Think before signing off on settlement
An ICBC settlement follows a predictable pattern, even though the end result is always uncertain.
At some point, the “recovery phase” ends with the injured victim reaching a permanent plateau after pursuing and following all treatment options available and letting “time heal”. It is at that point when it becomes appropriate to enter into settlement negotiations with the ICBC adjuster.
Often, ICBC has already made an offer during the recovery phase. Sometimes, there has been more than one offer. Those initial offers typically represent a small percentage of the fair level of financial compensation that is eventually negotiated.
Once settlement negotiations commence, the amount of back and forth with offers and counter-offers depends on a number of factors, with both sides feeling out how firm the other side is in their settlement position. In a previous column, published August 26, 2007, I commented about a negotiating tip I had heard “on the street”, that you should not accept ICBC’s first offer. I countered, tongue in cheek, with: “Don’t accept the insurance company’s fourth offer”.
In a real estate transaction, you hire an agent to assist you with the negotiation, but you put pen to paper when making offers and counter-offers for the purchase or sale of a home. It is your signature, not that of your realtor, that goes on those offers and counter offers.
By contrast, a personal injury claim settlement is reached through communications between your lawyer and the insurance adjuster. Your lawyer helps you make the final settlement decisions, and follows your instructions, but the actual communication to reach a settlement could be as unofficial as a telephone message from your lawyer: “Your latest offer is accepted”.
After the settlement is reached, ICBC sends over the settlement funds along with a document called a “Release” containing your formal, written acceptance of the offer. Your lawyer is unable to release the settlement funds until you have signed the Release.
What happens if you change your mind between the time you instruct your lawyer to accept ICBC’s last offer and the time you are sitting across your lawyer’s desk to sign the Release? You haven’t signed anything yet. Can you just choose to send back the settlement funds and resume negotiations?
A July 2, 2013, court decision, Gaida v. McLeod dealt with a similar issue. Mr. Gaida had instructed his lawyer to accept a settlement and that acceptance was communicated to the defence. Later that night, Mr. Gaida changed his mind. He says that he had felt pressured when deciding to accept the offer. His lawyer did what he could to re-open the negotiations but the defence applied to the court to enforce the settlement, and the application was successful. Quoting from the decision: “A solicitor acting for a party in settlement negotiations acts as the agent of the client, and is presumed to have the authority to bind the client ‘unless the client has limited his authority and the opposing side has knowledge of the limitation…’”.
Once the “trigger has been pulled” on a settlement, the deal is done. Your signature on the Release is a mere formality.

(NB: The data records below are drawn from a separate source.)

Lemma all_calls_do (P : call -> Prop) c : P c -> all_calls P (do c).
Proof. intros H. repeat constructor. exact H. Qed.

Lemma all_calls_may_raise (P : call -> Prop) c b :
  P c -> all_calls P (may_raise c b).
Proof. intros H. repeat constructor. exact H. Qed.

Lemma all_calls_of_option {A} P (o : option A) : all_calls P (of_option o).
Proof. destruct o; constructor. Qed.

Lemma all_calls_bind {A B} P (m : M A) (k : A -> M B) :
  all_calls P m -> (forall a, returned m = Some a -> all_calls P (k a)) ->
  all_calls P (bind m k).
Proof.
  unfold all_calls, trace, returned, bind. intros Hm Hk.
  destruct m as [t [a|]]; [|exact Hm].
  specialize (Hk a eq_refl). destruct (k a) as [t' r]. simpl in *.
  apply Forall_app. split; assumption.
Qed.

Lemma all_calls_try_except {A} P (body handler : M A) :
  all_calls P body -> all_calls P handler ->
  all_calls P (try_except body handler).
Proof.
  unfold all_calls, trace, try_except. intros Hb Hh.
  destruct body as [t [a|]]; [exact Hb|].
  destruct handler as [t' r]. simpl in *.
  apply Forall_app. split; assumption.
Qed.

Lemma bind_ret_l {A B} (a : A) (k : A -> M B) : bind (ret a) k = k a.
Proof. unfold bind, ret. destruct (k a). reflexivity. Qed.

Lemma all_calls_training_loop_nil (P : call -> Prop) env k todo :
  (forall j, P (TrainingStep j)) ->
  all_calls P (training_loop env k todo []).
Proof.
  intros Hp. revert k.
  induction todo as [|todo IH]; intros k; [constructor|].
  cbn [training_loop each].
  apply all_calls_bind; [apply all_calls_may_raise, Hp|intros _ _].
  rewrite bind_ret_l. apply IH.
Qed.

Lemma training_loop_nil_returns env k todo cbs :
  returned (training_loop env k todo []) = Some cbs -> cbs = [].
Proof.
  revert k. induction todo as [|todo IH]; intros k.
  - intros [= <-]. reflexivity.
  - cbn [training_loop each]. rewrite bind_ret_l.
    unfold bind at 1, may_raise.
    destruct (bool_decide _); [discriminate|].
    specialize (IH (S k)). destruct (training_loop env (S k) todo []) as [t r].
    exact IH.
Qed.
(** * kcloud-cost-estimator: the Kepler metrics client and the cost derivation

    A shallow embedding of [src/kepler_client/client.py] (class [KeplerClient])
    and of the cost calculator that [src/main.py] constructs, with the
    properties of the metric correlation passes, the duration parser, the
    health probe and the cost formula.

    Python values are modelled as follows.
    - [float] is the kernel's binary64 [PrimFloat.float]; [int] is [Z];
      [str] is [string]; a label dict ([series["metric"]]) is a
      [gmap string string].
    - An insertion-ordered [dict] whose order is observable
      ([containers_map], [queries]) is an association list in insertion
      order.
    - A raised exception is the [Raise] outcome of the [result] type; the
      logger's output is carried along by the [io] writer.
    - The metrics backend is a function from the request to the reply; the
      coroutines are run one after the other, as the client awaits each call
      before the next.  Cancellation of a coroutine is not modelled. *)

From Stdlib Require Import ZArith Ascii String Floats.PrimFloat.
From stdpp Require Import base tactics option list gmap strings.

Local Open Scope string_scope.
Local Open Scope list_scope.
Local Open Scope Z_scope.

(** ** Exceptions, results and logging *)

(** The exception classes that the modelled code can meet.  All of them are
    subclasses of Python's [Exception], so an [except Exception] clause
    catches every value of this type.  [ClientConnectionError],
    [ClientResponseError] and [ContentTypeError] are subclasses of
    [aiohttp.ClientError]; the others are not. *)
Inductive exn : Type :=
  | ClientConnectionError
  | ClientResponseError (status : Z)
  | ContentTypeError
  | TimeoutError
  | JSONDecodeError
  | ValueError
  | OverflowError
  | IndexError
  | AttributeError.

Definition is_client_error (e : exn) : bool :=
  match e with
  | ClientConnectionError | ClientResponseError _ | ContentTypeError => true
  | _ => false
  end.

Whether or not you choose to sign that Release, your case was settled by that telephone message.
What is the lesson here?
One lesson is to avoid making settlement decisions when you feel pressured. You should have the opportunity to be fully advised by your lawyer and to carefully consider your options. If you find yourself feeling pressured, wait. Have the words of that Meatloaf song in your mind, the song in which the young lady, “by the dashboard lights”, stops the action in full swing:
“Stop right there!”
Demanding her boyfriend’s commitment that he will love her forever. Like the wise boyfriend, respond with
“Let me sleep on it.”
There is always the chance that an offer will be withdrawn before you have the opportunity to fully consider it, but that occurs only very rarely and I recommend against feeling pressured by that potential. Only once in my practice do I recall an offer being withdrawn before my client had a full opportunity to consider it. The case ended up settling at approximately $100,000.00 more than the withdrawn offer.
Don’t be like the boyfriend in the Meatloaf song who ends up giving into the kind of pressure no man should have to withstand and lives with regret for the rest of his life. Had I only been there to reassure him that the offer would almost certainly be on the table again the following night.
Another lesson is to realize that when you give a thumbs up to your lawyer, the deal is done. There is no turning back.